Templates
 

Templates  is an important addition in C++ when compared with  C. Lot of readers have been sending queries about templates. I would try to explain a majority of them here in a question-answer form. The  questions have been suitably modified to address  a  general audience.

What are templates?

Templates  are  a mechanism for  generating  functions  and classes based on type parameters (templates are sometimes  called "parameterised  types").  By using templates, you  can  design  a single class that  operates  on  data  of  many types, instead of having  to create a separate class for each type.
For  example,  to create a type-safe function  that  returns  the minimum of two parameters without using templates, you would have to write a set of overloaded functions like this:

// min for ints
int min( int a, int b )
{
     return ( a < b ) ? a : b;
}

// min for longs
long min( long a, long b )
{
     return ( a < b ) ? a : b;
}

// min for chars
char min( char a, char b )
{
     return ( a < b ) ? a : b;
}
// etc...

By  using templates you can reduce this duplication to  a  single templated function as shown below:

template <class T> T min( T a,T b )
{
     return ( a < b ) ? a : b;
}

Templates can singnificantly reduce source code size and increase code flexibility without reducing type safety.

What are function templates?

With function templates, you can specify a set of  functions that  are based on the same code, but act on different  types  or classes.
For example:

template <class T> void MySwap( T& a, T& b)
{
     T c( a );
     a = b; b = c;
}

This  code  defines  a  family  of  functions  that  swap   their parameters.  From this template you can generate  functions  that will  swap  not only int and long types,  but  also user-defined types.  MySwap  will  even  swap  classes  if  the  class's  copy constructor and assignment operator are properly defined. In addition, the function template will prevent you from swapping objects of different types, since the compiler knows the types of the  a  and  b parameters at compile time.  Note  that all of the template  parameters  inside the angle brackets must be  used  as parameters for the templated function.

You  call  a  templated functions as you would  a  nontemplated function; no special syntax is needed. For example:

int i, j;
char k;
MySwap( i, j );      //OK
MySwap( i, k );      //Error, different types.

What do you mean by Function Template Instantiation?

When a templated function is first called for each type, the compiler creates an "instantiation", a specialized version of the templated function will be called every time the function is used
for the type. If you have several identical instantiations,  even in different modules, only one copy of the instantiation will end up in  the executable.

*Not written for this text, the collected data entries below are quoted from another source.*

(* ===== verification/Pages.v ===== *)
(** The page-replacement simulator of assignment 5
    (src/과제/OS과제/과제5/20172688_최재성_과제5_소스코드.c): the memory that holds
    the reference string, the four algorithms OPT, FIFO, LRU and SCR, and
    what they print. *)
From S2P Require Import Prelude CString.
Local Open Scope Z_scope.

(** * The reference string

    [int page_reference[31]] is filled by [fgets] as characters and read as
    ints: element [i] packs the four characters [4i .. 4i+3]. The two views
    are [pr] (an element, as the algorithms read it) and [prc] (a character,
    as [vector_update] reads it through its [char*] parameter). *)

Definition byte_at (s : string) (k : Z) : Z :=
  match string_get s (Z.to_nat k) with
  | Some c => if decide (0 ≤ k) then Z.of_N (N_of_ascii c) else 0
  | None => 0
  end.

Definition word_at (s : string) (i : Z) : Z :=
  wrap32 (byte_at s (4*i) + 2^8 * byte_at s (4*i+1) + 2^16 * byte_at s (4*i+2)
          + 2^24 * byte_at s (4*i+3)).

(** An element; past the 31 elements of the array, whatever lies [beyond]. *)
Definition elem_at (beyond : Z → Z) (s : string) (i : Z) : Z :=
  if decide (i < 31) then word_at s i else beyond i.

Definition char_at (s : string) (k : Z) : Z :=
  let b := byte_at s k in if decide (b < 128) then b else b - 256.

(** * Rows of the printed table *)

Record row := Row { r_time : Z; r_frames : list Z; r_fault : bool }.
Record result := Result { res_rows : list row; res_faults : Z }.

#[global] Instance row_eq_dec : EqDecision row.
Proof. solve_decision. Defined.
#[global] Instance result_eq_dec : EqDecision result.
Proof. solve_decision. Defined.

Definition tab : string := String "009"%char EmptyString.
Definition nl : string := String newline EmptyString.

Definition show_frames (frames : list Z) : string :=
  foldr (λ v s, (if decide (v = -1) then "" else pretty v) +:+ tab +:+ s) "" frames.

Definition show_row (r : row) : string :=
  pretty (r_time r) +:+ tab +:+ tab +:+ show_frames (r_frames r) +:+
  (if r_fault r then "F" else "") +:+ nl.

Definition show_result (name text : string) (page_frame : Z) (r : result) : string :=
  "Used method : " +:+ name +:+ nl +:+
  "page reference string : " +:+ text +:+ nl +:+
  tab +:+ "frame" +:+
  foldr (λ i s, tab +:+ pretty (i + 1) +:+ s) "" (seqZ 0 page_frame) +:+
  tab +:+ "page fault" +:+ nl +:+ "time" +:+ nl +:+
  foldr (λ r s, show_row r +:+ s) "" (res_rows r) +:+
  "Number of page faults : " +:+ pretty (res_faults r) +:+ " times" +:+ nl +:+ nl.

(** [malloc] and [memset(p,-1,...)]: a table of [page_frame] entries. *)
Definition new_table (page_frame v : Z) : list Z := replicate (Z.to_nat page_frame) v.

Definition find (object : list Z) (page : Z) : bool := existsb (Z.eqb page) object.

(** [for(int i=0;i<62;i+=2){ if(!page_reference[i])break; ... }] *)
Definition reference_loop {S} (pr : Z → Z) (step : Z → S → res S) (s : S) : res S :=
  for_brk 0 31 (λ k s,
    if decide (pr (2 * k) = 0) then Ok (inr s)
    else s' ← step (2 * k) s; Ok (inl s')) s.

(** C division of non-negative or negative ints, trapping on 0. *)
Definition c_mod (a b : Z) : res Z :=
  if decide (b = 0) then Undef DivByZero else Ok (Z.rem a b).

(** * FIFO *)

Record fifo := Fifo { f_queue : list Z; f_number : Z; f_res : result }.

Definition add_row (i : Z) (frames : list Z) (fault : bool) (r : result) : result :=
  Result (res_rows r ++ [Row ((i + 2) / 2) frames fault])
         (if fault then res_faults r + 1 else res_faults r).

Definition queue_push (page_frame : Z) (queue : list Z) (queue_number page : Z)
    : res (list Z * Z) :=
  queue ← wr queue queue_number page;
  queue_number ← c_mod (queue_number + 1) page_frame;
  Ok (queue, queue_number).

Definition fifo_step (page_frame : Z) (pr : Z → Z) (i : Z) (s : fifo) : res fifo :=
  if find (f_queue s) (pr i - 48)
  then Ok (Fifo (f_queue s) (f_number s) (add_row i (f_queue s) false (f_res s)))
  else
    '(queue, number) ← queue_push page_frame (f_queue s) (f_number s) (pr i - 48);
    Ok (Fifo queue number (add_row i queue true (f_res s))).

Definition FIFO (page_frame : Z) (pr : Z → Z) : res result :=
  s ← reference_loop pr (fifo_step page_frame pr)
        (Fifo (new_table page_frame (-1)) 0 (Result [] 0));
  Ok (f_res s).

(** * LRU *)

Record lru := Lru { l_page : list Z; l_stack : list Z; l_number : Z; l_res : result }.

(** [for(i=hi;i>0;i--) stack[i] = stack[i-1];] *)
Definition shift_down (hi : Z) (stack : list Z) : res (list Z) :=
  for_down hi 0 (λ i stack, v ← rd stack (i - 1); wr stack i v) stack.

Definition page_change (page_frame : Z) (page stack : list Z) (stack_number ref : Z)
    : res (list Z * list Z) :=
  if decide (stack_number < page_frame) then
    page ← wr page stack_number ref; Ok (page, stack)
  else
    victim ← rd stack (page_frame - 1);
    page ← for_brk 0 page_frame (λ i page,
      v ← rd page i;
      if decide (v = victim) then page' ← wr page i ref; Ok (inr page') else Ok (inl page)) page;
    stack ← shift_down (page_frame - 1) stack;
    stack ← wr stack 0 ref;
    Ok (page, stack).

(** The first index of [ref] in [stack], -1 when there is none. *)
Definition index_of (page_frame : Z) (stack : list Z) (ref : Z) : res Z :=
  for_brk 0 page_frame (λ i indx,
    v ← rd stack i; Ok (if decide (v = ref) then inr i else inl indx)) (-1).

Definition stack_update (page_frame : Z) (stack : list Z) (stack_number ref : Z)
    : res (list Z) :=
  if decide (stack_number < page_frame) then
    stack ← shift_down stack_number stack; wr stack 0 ref
  else if find stack ref then
    indx ← index_of page_frame stack ref;
    tmp ← rd stack indx;
    stack ← shift_down indx stack;
    wr stack 0 tmp
  else
    stack ← for_up 1 page_frame (λ i stack, v ← rd stack (i - 1); wr stack i v) stack;
    wr stack 0 ref.

Definition lru_step (page_frame : Z) (pr : Z → Z) (i : Z) (s : lru) : res lru :=
  let ref := pr i - 48 in
  if find (l_page s) ref then
    stack ← stack_update page_frame (l_stack s) (l_number s) ref;
    Ok (Lru (l_page s) stack (l_number s) (add_row i (l_page s) false (l_res s)))
  else
    '(page, stack) ← page_change page_frame (l_page s) (l_stack s) (l_number s) ref;
    stack ← stack_update page_frame stack (l_number s) ref;
    Ok (Lru page stack (l_number s + 1) (add_row i page true (l_res s))).

Definition LRU (page_frame : Z) (pr : Z → Z) : res result :=
  s ← reference_loop pr (lru_step page_frame pr)
        (Lru (new_table page_frame (-1)) (new_table page_frame (-1)) 0 (Result [] 0));
  Ok (l_res s).

(** * SCR: second chance *)

Record scr := Scr { s_queue : list Z; s_bit : list Z; s_number : Z; s_res : result }.

(** [while(1){ if(page_bit[q % page_frame]) page_bit[q % page_frame] = 0;
    else break; q = q + 1; }] *)
Fixpoint clear_bits (fuel : nat) (page_frame : Z) (page_bit : list Z) (q : Z)
    : res (list Z * Z) :=
  match fuel with
  | O => Undef Diverges
  | S fuel =>
      k ← c_mod q page_frame;
      b ← rd page_bit k;
      if decide (b = 0) then Ok (page_bit, q)
      else page_bit ← wr page_bit k 0; clear_bits fuel page_frame page_bit (q + 1)
  end.

Definition queue_pagebit_change (page_frame : Z) (queue page_bit : list Z)
    (queue_number ref : Z) : res (list Z * list Z * Z) :=
  if decide (queue_number < page_frame) then
    queue ← wr queue queue_number ref;
    page_bit ← wr page_bit queue_number 0;
    Ok (queue, page_bit, queue_number)
  else
    '(page_bit, q) ← clear_bits (S (length page_bit)) page_frame page_bit queue_number;
    k ← c_mod q page_frame;
    queue ← wr queue k ref;
    Ok (queue, page_bit, q).

Definition pagebit_change (page_frame : Z) (queue page_bit : list Z) (ref : Z)
    : res (list Z) :=
  i ← for_brk 0 page_frame (λ i _,
        v ← rd queue i; Ok (if decide (v = ref) then inr i else inl (i + 1))) 0;
  wr page_bit i 1.

Definition scr_step (page_frame : Z) (pr : Z → Z) (i : Z) (s : scr) : res scr :=
  let ref := pr i - 48 in
  if find (s_queue s) ref then
    bits ← pagebit_change page_frame (s_queue s) (s_bit s) ref;
    Ok (Scr (s_queue s) bits (s_number s) (add_row i (s_queue s) false (s_res s)))
  else
    '(queue, bits, q) ← queue_pagebit_change page_frame (s_queue s) (s_bit s) (s_number s) ref;
    Ok (Scr queue bits (q + 1) (add_row i queue true (s_res s))).

Definition SCR (page_frame : Z) (pr : Z → Z) : res result :=
  s ← reference_loop pr (scr_step page_frame pr)
        (Scr (new_table page_frame (-1)) (new_table page_frame 0) 0 (Result [] 0));
  Ok (s_res s).

(** * OPT *)

Record optst := Optst {
  o_arr : list Z;      (* int arr[31] *)
  o_vector : list Z;
  o_number : Z;
  o_res : result;
}.

(** The first loop of [OPT]: [arr[i/2]], the distance to the next use. *)
Definition opt_distance (pr : Z → Z) (i : Z) : res Z :=
  for_brk (i / 2 + 1) 31 (λ k cnt,
    Ok (if decide (pr (2 * k) = 0 ∨ pr i = pr (2 * k)) then inr cnt else inl (cnt + 1))) 1.

Definition opt_distances (pr : Z → Z) (arr : list Z) : res (list Z) :=
  for_up 0 31 (λ k arr, cnt ← opt_distance pr (2 * k); wr arr k cnt) arr.

(** References that were made again since lose their distance. *)
Definition opt_expire (pr : Z → Z) (i : Z) (arr : list Z) : res (list Z) :=
  for_up 0 (i / 2) (λ a arr,
    for_brk (a + 1) (i / 2 + 1) (λ b arr,
      if decide (pr (2 * a) = pr (2 * b)) then arr' ← wr arr a (-1); Ok (inr arr')
      else Ok (inl arr)) arr) arr.

Definition opt_tick (i : Z) (arr : list Z) : res (list Z) :=
  for_up 0 (i / 2) (λ j arr,
    v ← rd arr j; if decide (1 < v) then wr arr j (v - 1) else Ok arr) arr.

Definition max_index (arr : list Z) (hi : Z) : res Z :=
  for_up 0 hi (λ i max_indx,
    a ← rd arr max_indx; b ← rd arr i; Ok (if decide (a < b) then i else max_indx)) 0.

Definition vector_update (page_frame : Z) (prc : Z → Z) (arr vector : list Z)
    (vector_number indx : Z) : res (list Z * list Z) :=
  if decide (vector_number < page_frame) then
    vector ← wr vector vector_number (prc indx - 48); Ok (arr, vector)
  else
    max_indx ← max_index arr (indx / 2);
    for_up 0 page_frame (λ i '(arr, vector),
      v ← rd vector i;
      if decide (v = prc (max_indx * 2) - 48) then
        vector' ← wr vector i (prc indx - 48);
        arr' ← wr arr max_indx (-1);
        Ok (arr', vector')
      else Ok (arr, vector)) (arr, vector).

Definition opt_step (page_frame : Z) (pr prc : Z → Z) (i : Z) (s : optst) : res optst :=
  arr ← opt_expire pr i (o_arr s);
  arr ← opt_tick i arr;
  if find (o_vector s) (pr i - 48)
  then Ok (Optst arr (o_vector s) (o_number s) (add_row i (o_vector s) false (o_res s)))
  else
    '(arr, vector) ← vector_update page_frame prc arr (o_vector s) (o_number s) i;
    Ok (Optst arr vector (o_number s + 1) (add_row i vector true (o_res s))).

Definition OPT (page_frame : Z) (pr prc : Z → Z) : res result :=
  arr ← opt_distances pr (replicate 31 0);
  s ← reference_loop pr (opt_step page_frame pr prc)
        (Optst arr (new_table page_frame (-1)) 0 (Result [] 0));
  Ok (o_res s).

(** * main *)

(** [fscanf(fp,"%d\n",&page_frame); fgets(page_reference,62,fp);] with the
    globals zero before. *)
Definition read_input (file : string) : Z * string :=
  let '(page_frame, rest) :=
    match scan_int file with
    | Some (z, rest) => (wrap32 (clamp64 z), skip_space rest)
    | None => (0, skip_space file)
    end in
  (page_frame, match fgets 62 rest with Some (text, _) => text | None => "" end).

Definition run_all (beyond : Z → Z) (page_frame : Z) (text : string) : res string :=
  let pr := elem_at beyond text in
  opt ← OPT page_frame pr (char_at text);
  fifo ← FIFO page_frame pr;
  lru ← LRU page_frame pr;
  scr ← SCR page_frame pr;
  Ok (show_result "OPT" text page_frame opt +:+ show_result "FIFO" text page_frame fifo +:+
      show_result "LRU" text page_frame lru +:+
      show_result "Second-Chance" text page_frame scr).

(** [main]: [argc] and the file named by [argv[1]], when it can be opened. *)
Definition main (beyond : Z → Z) (argc : Z) (file : option string) : res string :=
  if decide (argc = 2) then
    match file with
    | None => Exit 1
    | Some c => let '(page_frame, text) := read_input c in run_all beyond page_frame text
    end
  else Exit 1.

Standard type conversions are not applied to templated functions. Instead,  the  compiler first looks for an "exact match"  for  the parameters  supplied.  If this fails, it tries to  create  a  new instantiation  to create an "exact match". Finally, the  compiler attempts to apply overloading resolution to find a match for  the parameters. if this fails, the compiler generates an error.

What is a function template override?

With a templated function, you can define special  behaviour for  a  specific type by providing a non-templated  function  for that type. For example:

void MySwap( double a, double b );

This  declaration enables you to define a different function  for double  variables. Like other non-templated  functions,  Standard type  conversions(such as promoting a variable of type  float to double) are applied.

What are Class Templates?

You  can use class templates to create a family of  classes  that operate on a type. For example:

template <class T, int i> class ex
{
     public:
          ex ( void ) ;
          ~ex( void ) ;
          int setdata( T a, int b ) ;
     private:
          T Tarray[i] ;
          int arraysize ;
} ;

In  this example, the templated class uses two parameters, a type T  and an  int i. The T parameter can be passed any type, including  structures and classes. The i parameter has to be passed an integer constant. Since i  is a constant defined at compile time, you can define a member  array of size i using a standard automatic array declaration.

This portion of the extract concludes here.